What has made the whole process difficult, he said, is that it has been almost impossible to talk to a live person at CDLE. To address the crush of calls it is receiving, the CDLE set up a dedicated call center with 80 people through a third-party provider to handle calls just from self-employed workers.
But because the center was new, there were issues to work through on matching communications systems and making sure outside staff were providing the right information.
As the CDLE was launching the new platform, it was also trying to distribute the additional $600 a week that the federal government is providing to unemployed workers, known as Pandemic Unemployment Assistance or PUA, going back to the end of March.
A money transfer request for the week ending April 4 went out on Sunday, with a payment request for the week of April 11 going out on Monday, and a request for the week ending April 18 going out on Tuesday.
“That file was the largest single we have ever had to transmit to a bank in the history of the program,” Haavind said of the $70 million request for disbursements sent out on Sunday night.
Normally, payments go out in 72 hours once the clearing bank receives the batch file from CDLE. People receiving benefits, many of them anxious for the additional funds to arrive so they could pay bills, were told as much. By Thursday morning, the money still hadn’t landed in bank accounts.
“The underlying benefit system is not having any challenges in presenting the payments,” said Jeff Fitzgerald, the state’s unemployment insurance director. The bottleneck appears to be in the banking system, given the large volume of money being moved. The deposits should land Friday, although there were reports that banks were pushing some out on Thursday afternoon.
Those receiving unemployment benefits can choose direct deposit over the debit card option to speed up payment, Haavind said. Banks must issue and mail out debit cards, which can add several days to receiving payment.
Self-employed workers who have their claim approved will automatically default to a debit card payment. But 24-hours after an account is set up, they can go back in and switch to direct deposit.

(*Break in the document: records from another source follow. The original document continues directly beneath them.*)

(** Source: src/delivery/persistence.ts:922-946 (listEvents) *)
Definition listEvents (id : string) (offset limit : Z) : LM (Page DeliveryEventRecord) :=
  getRunRequired id;;
  lift (assertNonnegativeInteger offset);;
  lift (assertLimit limit);;
  s ← get_state;
  let rows := List.filter (fun r => offset <=? de_offset (er_event r)) (events_of id s) in
  let items := take (Z.to_nat limit)
    (List.map er_event (order_by (fun x y => de_offset (er_event x) <? de_offset (er_event y)) rows)) in
  mret {| pg_offset := offset; pg_items := items;
          pg_nextOffset := match last items with None => offset | Some e => de_offset e + 1 end |}.

(** ** Child jobs, artifacts and evidence *)

(** Source: src/delivery/persistence.ts:1504-1516 (assertRunFence) *)
Definition assertRunFence (id planDigest : string) (generation : Z) : LM DeliveryRunRecord :=
  run ← getRunRequired id;
  guardM (dr_planDigest run === planDigest) delivery_plan_changed;;
  guardM (dr_generation run === generation) delivery_generation_conflict;;
  mret run.

(** Source: src/delivery/persistence.ts:954-962 (recordChildJob) *)
Definition validate_child (id planDigest : string) (generation : Z) (reference : DeliveryChildJobReference) : DR unit :=
  _ ← assertIdentifier id;
  _ ← assertDigest planDigest;
  _ ← assertPositiveInteger generation;
  _ ← assertIdentifier (cj_phase reference);
  _ ← assertIdentifier (cj_jobId reference);
  _ ← when_given (cj_resultDigest reference) assertDigest;
  _ ← when_given (cj_receiptId reference) assertIdentifier;
  _ ← assertNonnegativeInteger (cj_stdoutOffset reference);
  assertNonnegativeInteger (cj_stderrOffset reference).

(** Source: src/delivery/persistence.ts:1000-1014 (recordChildJob) *)
Definition check_progress (existing reference : DeliveryChildJobReference) : DR unit :=
  _ ← require (negb ((cj_stdoutOffset reference <? cj_stdoutOffset existing) ||
                     (cj_stderrOffset reference <? cj_stderrOffset existing))) delivery_conflict;
  _ ← require (negb (given (cj_resultDigest existing) && (cj_resultDigest reference !== cj_resultDigest existing)))
        delivery_conflict;
  require (negb (given (cj_receiptId existing) && (cj_receiptId reference !== cj_receiptId existing)))
    delivery_receipt_invalid.

Definition job_row_of (id job : string) (r : ChildJobRow) : bool :=
  (cr_deliveryId r === id) && (cj_jobId (cr_reference r) === job).

Definition first_job_digest (generation : Z) (reference : DeliveryChildJobReference) : string :=
  sha256Hex (canonical_obj (("generation"%string, JNum generation) :: child_members reference)).
Definition next_job_digest (prior : string) (generation : Z) (reference : DeliveryChildJobReference) : string :=
  sha256Hex (canonical_obj [("priorRecordDigest", JStr prior); ("generation", JNum generation);
                            ("reference", JObj (child_members reference))]%string).

(** The columns [UPDATE delivery_child_jobs] sets: all of the reference but its phase and job.
    Source: src/delivery/persistence.ts:1022-1039 (recordChildJob) *)
Definition moved_job (reference : DeliveryChildJobReference) (digest : string) (r : ChildJobRow) : ChildJobRow := {|
  cr_deliveryId := cr_deliveryId r; cr_generation := cr_generation r;
  cr_reference := {| cj_phase := cj_phase (cr_reference r); cj_jobId := cj_jobId (cr_reference r);
    cj_resultDigest := cj_resultDigest reference; cj_receiptId := cj_receiptId reference;
    cj_stdoutOffset := cj_stdoutOffset reference; cj_stderrOffset := cj_stderrOffset reference;
    cj_terminal := cj_terminal reference |};
  cr_recordDigest := digest
|}.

There’s another issue that is brewing for workers who are receiving benefits that exceed what they made in regular pay. As more small businesses receive funds under the Paycheck Protection Program, or PPP, they are calling workers back.
If 75% of the amount borrowed is used for payroll expenses over the next eight weeks, the loan becomes forgivable. But employers are starting to report that some workers, who can make more collecting unemployment benefits, are declining to come back. That is considered a job refusal and could put benefits at risk.
“If you are on unemployment, you need to be available and actively seeking work,” Haavind said. “We are working on educating our claimant community who may not understand the consequences of that.”
Things get more complicated if an employee refuses to return to work because they are fearful of exposure to the novel coronavirus. The state is trying to work out rules about when an exemption might be offered, Haavind said.